- What the exercise asks:
Nothing in the entries should be altered. Write them out in full.

- Source records:
--------

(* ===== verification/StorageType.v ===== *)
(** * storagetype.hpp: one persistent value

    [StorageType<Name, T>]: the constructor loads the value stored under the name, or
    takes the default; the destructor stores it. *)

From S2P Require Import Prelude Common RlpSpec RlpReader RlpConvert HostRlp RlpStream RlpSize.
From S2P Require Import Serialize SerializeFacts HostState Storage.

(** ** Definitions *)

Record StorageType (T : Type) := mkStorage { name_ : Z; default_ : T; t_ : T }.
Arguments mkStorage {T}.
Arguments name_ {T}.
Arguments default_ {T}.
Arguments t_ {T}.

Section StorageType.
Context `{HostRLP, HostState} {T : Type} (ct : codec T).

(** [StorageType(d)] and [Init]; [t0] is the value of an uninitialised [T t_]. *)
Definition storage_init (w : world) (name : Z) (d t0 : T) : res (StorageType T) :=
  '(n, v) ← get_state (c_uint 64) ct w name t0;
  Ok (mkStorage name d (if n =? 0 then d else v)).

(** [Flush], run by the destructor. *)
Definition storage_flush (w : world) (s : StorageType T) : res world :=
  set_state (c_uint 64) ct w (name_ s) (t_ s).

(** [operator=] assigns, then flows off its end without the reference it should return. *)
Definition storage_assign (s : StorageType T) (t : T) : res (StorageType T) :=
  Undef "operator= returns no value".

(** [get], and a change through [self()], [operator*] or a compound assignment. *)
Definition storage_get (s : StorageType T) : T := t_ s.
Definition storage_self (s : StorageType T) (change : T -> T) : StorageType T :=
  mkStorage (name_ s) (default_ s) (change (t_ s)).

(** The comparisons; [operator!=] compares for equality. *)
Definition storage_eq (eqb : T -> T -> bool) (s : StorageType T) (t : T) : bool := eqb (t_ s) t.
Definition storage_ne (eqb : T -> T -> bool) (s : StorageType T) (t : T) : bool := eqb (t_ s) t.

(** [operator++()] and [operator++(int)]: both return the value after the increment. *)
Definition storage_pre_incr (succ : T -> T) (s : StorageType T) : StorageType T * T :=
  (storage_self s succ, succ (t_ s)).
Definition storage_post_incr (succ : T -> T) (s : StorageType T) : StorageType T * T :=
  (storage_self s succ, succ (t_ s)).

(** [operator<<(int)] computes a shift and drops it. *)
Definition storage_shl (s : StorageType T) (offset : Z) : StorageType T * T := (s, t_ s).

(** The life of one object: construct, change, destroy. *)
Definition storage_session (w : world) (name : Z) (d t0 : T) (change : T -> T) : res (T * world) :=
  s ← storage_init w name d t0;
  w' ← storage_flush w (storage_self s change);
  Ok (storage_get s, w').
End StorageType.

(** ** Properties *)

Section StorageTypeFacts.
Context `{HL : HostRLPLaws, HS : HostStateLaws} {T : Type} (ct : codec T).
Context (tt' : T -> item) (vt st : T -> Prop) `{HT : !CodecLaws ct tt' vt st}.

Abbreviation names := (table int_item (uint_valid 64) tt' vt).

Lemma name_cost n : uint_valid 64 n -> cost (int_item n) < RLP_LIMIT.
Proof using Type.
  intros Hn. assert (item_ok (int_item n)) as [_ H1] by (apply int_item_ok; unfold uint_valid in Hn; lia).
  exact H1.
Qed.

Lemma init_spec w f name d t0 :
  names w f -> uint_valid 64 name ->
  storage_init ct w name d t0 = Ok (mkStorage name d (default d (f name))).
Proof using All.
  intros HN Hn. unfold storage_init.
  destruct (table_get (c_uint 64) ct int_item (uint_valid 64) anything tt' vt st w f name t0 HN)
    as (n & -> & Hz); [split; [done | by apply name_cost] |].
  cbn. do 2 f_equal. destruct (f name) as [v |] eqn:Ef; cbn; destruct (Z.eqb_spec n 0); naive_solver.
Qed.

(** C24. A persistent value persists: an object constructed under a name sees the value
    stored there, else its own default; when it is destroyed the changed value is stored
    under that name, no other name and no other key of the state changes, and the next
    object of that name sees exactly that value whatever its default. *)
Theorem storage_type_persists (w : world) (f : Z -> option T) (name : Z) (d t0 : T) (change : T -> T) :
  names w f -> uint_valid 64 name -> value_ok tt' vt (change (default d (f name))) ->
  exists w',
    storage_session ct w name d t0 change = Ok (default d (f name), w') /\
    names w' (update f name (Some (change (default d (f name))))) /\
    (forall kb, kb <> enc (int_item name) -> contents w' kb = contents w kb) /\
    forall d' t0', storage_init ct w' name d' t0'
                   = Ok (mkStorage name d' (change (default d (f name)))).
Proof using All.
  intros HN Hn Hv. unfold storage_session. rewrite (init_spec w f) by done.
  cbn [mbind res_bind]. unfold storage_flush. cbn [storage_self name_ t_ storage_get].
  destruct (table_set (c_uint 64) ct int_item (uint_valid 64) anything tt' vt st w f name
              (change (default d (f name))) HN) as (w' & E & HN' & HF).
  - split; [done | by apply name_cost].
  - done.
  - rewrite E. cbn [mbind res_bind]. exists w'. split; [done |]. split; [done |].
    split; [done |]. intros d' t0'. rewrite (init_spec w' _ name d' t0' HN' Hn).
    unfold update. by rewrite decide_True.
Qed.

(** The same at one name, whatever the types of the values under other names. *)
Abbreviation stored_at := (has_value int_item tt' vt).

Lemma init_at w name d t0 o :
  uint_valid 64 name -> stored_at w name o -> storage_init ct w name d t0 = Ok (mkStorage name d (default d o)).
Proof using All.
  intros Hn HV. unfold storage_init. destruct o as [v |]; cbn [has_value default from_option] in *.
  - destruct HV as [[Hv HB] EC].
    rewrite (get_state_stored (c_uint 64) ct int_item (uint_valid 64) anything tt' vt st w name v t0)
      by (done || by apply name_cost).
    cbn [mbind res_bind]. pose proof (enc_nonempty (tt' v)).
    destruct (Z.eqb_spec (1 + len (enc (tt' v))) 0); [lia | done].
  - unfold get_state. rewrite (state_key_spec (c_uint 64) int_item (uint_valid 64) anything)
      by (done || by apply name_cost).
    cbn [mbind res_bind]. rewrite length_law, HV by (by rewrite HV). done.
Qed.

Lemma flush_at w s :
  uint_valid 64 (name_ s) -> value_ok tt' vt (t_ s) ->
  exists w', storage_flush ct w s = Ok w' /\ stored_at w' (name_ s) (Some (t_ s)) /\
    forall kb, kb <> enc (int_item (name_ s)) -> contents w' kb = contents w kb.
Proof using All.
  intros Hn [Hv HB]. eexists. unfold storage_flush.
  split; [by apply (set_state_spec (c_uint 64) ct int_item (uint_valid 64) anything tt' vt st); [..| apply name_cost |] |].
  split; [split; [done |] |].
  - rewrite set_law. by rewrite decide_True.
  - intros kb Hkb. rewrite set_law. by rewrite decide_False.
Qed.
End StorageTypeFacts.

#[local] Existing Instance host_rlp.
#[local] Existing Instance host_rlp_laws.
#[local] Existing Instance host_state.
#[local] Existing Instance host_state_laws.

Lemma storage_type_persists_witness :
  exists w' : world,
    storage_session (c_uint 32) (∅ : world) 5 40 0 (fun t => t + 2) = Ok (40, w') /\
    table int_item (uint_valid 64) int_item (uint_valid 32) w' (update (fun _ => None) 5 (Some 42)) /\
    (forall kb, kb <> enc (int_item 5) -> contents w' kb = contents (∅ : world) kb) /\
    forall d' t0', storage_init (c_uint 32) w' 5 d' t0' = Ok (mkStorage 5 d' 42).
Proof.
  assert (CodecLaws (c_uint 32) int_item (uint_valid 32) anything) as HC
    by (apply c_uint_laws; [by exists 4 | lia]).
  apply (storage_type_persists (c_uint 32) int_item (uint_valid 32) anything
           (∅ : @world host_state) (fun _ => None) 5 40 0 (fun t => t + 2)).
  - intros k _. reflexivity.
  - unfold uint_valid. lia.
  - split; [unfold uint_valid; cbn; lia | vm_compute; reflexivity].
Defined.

--------

- Solution for this task:
(* ===== verification/StorageType.v ===== *)
(** * storagetype.hpp: one persistent value

    [StorageType<Name, T>]: the constructor loads the value stored under the name, or
    takes the default; the destructor stores it. *)

From S2P Require Import Prelude Common RlpSpec RlpReader RlpConvert HostRlp RlpStream RlpSize.
From S2P Require Import Serialize SerializeFacts HostState Storage.

(** ** Definitions *)

Record StorageType (T : Type) := mkStorage { name_ : Z; default_ : T; t_ : T }.
Arguments mkStorage {T}.
Arguments name_ {T}.
Arguments default_ {T}.
Arguments t_ {T}.

Section StorageType.
Context `{HostRLP, HostState} {T : Type} (ct : codec T).

(** [StorageType(d)] and [Init]; [t0] is the value of an uninitialised [T t_]. *)
Definition storage_init (w : world) (name : Z) (d t0 : T) : res (StorageType T) :=
  '(n, v) ← get_state (c_uint 64) ct w name t0;
  Ok (mkStorage name d (if n =? 0 then d else v)).

(** [Flush], run by the destructor. *)
Definition storage_flush (w : world) (s : StorageType T) : res world :=
  set_state (c_uint 64) ct w (name_ s) (t_ s).

(** [operator=] assigns, then flows off its end without the reference it should return. *)
Definition storage_assign (s : StorageType T) (t : T) : res (StorageType T) :=
  Undef "operator= returns no value".

(** [get], and a change through [self()], [operator*] or a compound assignment. *)
Definition storage_get (s : StorageType T) : T := t_ s.
Definition storage_self (s : StorageType T) (change : T -> T) : StorageType T :=
  mkStorage (name_ s) (default_ s) (change (t_ s)).

(** The comparisons; [operator!=] compares for equality. *)
Definition storage_eq (eqb : T -> T -> bool) (s : StorageType T) (t : T) : bool := eqb (t_ s) t.
Definition storage_ne (eqb : T -> T -> bool) (s : StorageType T) (t : T) : bool := eqb (t_ s) t.

(** [operator++()] and [operator++(int)]: both return the value after the increment. *)
Definition storage_pre_incr (succ : T -> T) (s : StorageType T) : StorageType T * T :=
  (storage_self s succ, succ (t_ s)).
Definition storage_post_incr (succ : T -> T) (s : StorageType T) : StorageType T * T :=
  (storage_self s succ, succ (t_ s)).

(** [operator<<(int)] computes a shift and drops it. *)
Definition storage_shl (s : StorageType T) (offset : Z) : StorageType T * T := (s, t_ s).

(** The life of one object: construct, change, destroy. *)
Definition storage_session (w : world) (name : Z) (d t0 : T) (change : T -> T) : res (T * world) :=
  s ← storage_init w name d t0;
  w' ← storage_flush w (storage_self s change);
  Ok (storage_get s, w').
End StorageType.

(** ** Properties *)

Section StorageTypeFacts.
Context `{HL : HostRLPLaws, HS : HostStateLaws} {T : Type} (ct : codec T).
Context (tt' : T -> item) (vt st : T -> Prop) `{HT : !CodecLaws ct tt' vt st}.

Abbreviation names := (table int_item (uint_valid 64) tt' vt).

Lemma name_cost n : uint_valid 64 n -> cost (int_item n) < RLP_LIMIT.
Proof using Type.
  intros Hn. assert (item_ok (int_item n)) as [_ H1] by (apply int_item_ok; unfold uint_valid in Hn; lia).
  exact H1.
Qed.

Lemma init_spec w f name d t0 :
  names w f -> uint_valid 64 name ->
  storage_init ct w name d t0 = Ok (mkStorage name d (default d (f name))).
Proof using All.
  intros HN Hn. unfold storage_init.
  destruct (table_get (c_uint 64) ct int_item (uint_valid 64) anything tt' vt st w f name t0 HN)
    as (n & -> & Hz); [split; [done | by apply name_cost] |].
  cbn. do 2 f_equal. destruct (f name) as [v |] eqn:Ef; cbn; destruct (Z.eqb_spec n 0); naive_solver.
Qed.

(** C24. A persistent value persists: an object constructed under a name sees the value
    stored there, else its own default; when it is destroyed the changed value is stored
    under that name, no other name and no other key of the state changes, and the next
    object of that name sees exactly that value whatever its default. *)
Theorem storage_type_persists (w : world) (f : Z -> option T) (name : Z) (d t0 : T) (change : T -> T) :
  names w f -> uint_valid 64 name -> value_ok tt' vt (change (default d (f name))) ->
  exists w',
    storage_session ct w name d t0 change = Ok (default d (f name), w') /\
    names w' (update f name (Some (change (default d (f name))))) /\
    (forall kb, kb <> enc (int_item name) -> contents w' kb = contents w kb) /\
    forall d' t0', storage_init ct w' name d' t0'
                   = Ok (mkStorage name d' (change (default d (f name)))).
Proof using All.
  intros HN Hn Hv. unfold storage_session. rewrite (init_spec w f) by done.
  cbn [mbind res_bind]. unfold storage_flush. cbn [storage_self name_ t_ storage_get].
  destruct (table_set (c_uint 64) ct int_item (uint_valid 64) anything tt' vt st w f name
              (change (default d (f name))) HN) as (w' & E & HN' & HF).
  - split; [done | by apply name_cost].
  - done.
  - rewrite E. cbn [mbind res_bind]. exists w'. split; [done |]. split; [done |].
    split; [done |]. intros d' t0'. rewrite (init_spec w' _ name d' t0' HN' Hn).
    unfold update. by rewrite decide_True.
Qed.

(** The same at one name, whatever the types of the values under other names. *)
Abbreviation stored_at := (has_value int_item tt' vt).

Lemma init_at w name d t0 o :
  uint_valid 64 name -> stored_at w name o -> storage_init ct w name d t0 = Ok (mkStorage name d (default d o)).
Proof using All.
  intros Hn HV. unfold storage_init. destruct o as [v |]; cbn [has_value default from_option] in *.
  - destruct HV as [[Hv HB] EC].
    rewrite (get_state_stored (c_uint 64) ct int_item (uint_valid 64) anything tt' vt st w name v t0)
      by (done || by apply name_cost).
    cbn [mbind res_bind]. pose proof (enc_nonempty (tt' v)).
    destruct (Z.eqb_spec (1 + len (enc (tt' v))) 0); [lia | done].
  - unfold get_state. rewrite (state_key_spec (c_uint 64) int_item (uint_valid 64) anything)
      by (done || by apply name_cost).
    cbn [mbind res_bind]. rewrite length_law, HV by (by rewrite HV). done.
Qed.

Lemma flush_at w s :
  uint_valid 64 (name_ s) -> value_ok tt' vt (t_ s) ->
  exists w', storage_flush ct w s = Ok w' /\ stored_at w' (name_ s) (Some (t_ s)) /\
    forall kb, kb <> enc (int_item (name_ s)) -> contents w' kb = contents w kb.
Proof using All.
  intros Hn [Hv HB]. eexists. unfold storage_flush.
  split; [by apply (set_state_spec (c_uint 64) ct int_item (uint_valid 64) anything tt' vt st); [..| apply name_cost |] |].
  split; [split; [done |] |].
  - rewrite set_law. by rewrite decide_True.
  - intros kb Hkb. rewrite set_law. by rewrite decide_False.
Qed.
End StorageTypeFacts.

#[local] Existing Instance host_rlp.
#[local] Existing Instance host_rlp_laws.
#[local] Existing Instance host_state.
#[local] Existing Instance host_state_laws.

Lemma storage_type_persists_witness :
  exists w' : world,
    storage_session (c_uint 32) (∅ : world) 5 40 0 (fun t => t + 2) = Ok (40, w') /\
    table int_item (uint_valid 64) int_item (uint_valid 32) w' (update (fun _ => None) 5 (Some 42)) /\
    (forall kb, kb <> enc (int_item 5) -> contents w' kb = contents (∅ : world) kb) /\
    forall d' t0', storage_init (c_uint 32) w' 5 d' t0' = Ok (mkStorage 5 d' 42).
Proof.
  assert (CodecLaws (c_uint 32) int_item (uint_valid 32) anything) as HC
    by (apply c_uint_laws; [by exists 4 | lia]).
  apply (storage_type_persists (c_uint 32) int_item (uint_valid 32) anything
           (∅ : @world host_state) (fun _ => None) 5 40 0 (fun t => t + 2)).
  - intros k _. reflexivity.
  - unfold uint_valid. lia.
  - split; [unfold uint_valid; cbn; lia | vm_compute; reflexivity].
Defined.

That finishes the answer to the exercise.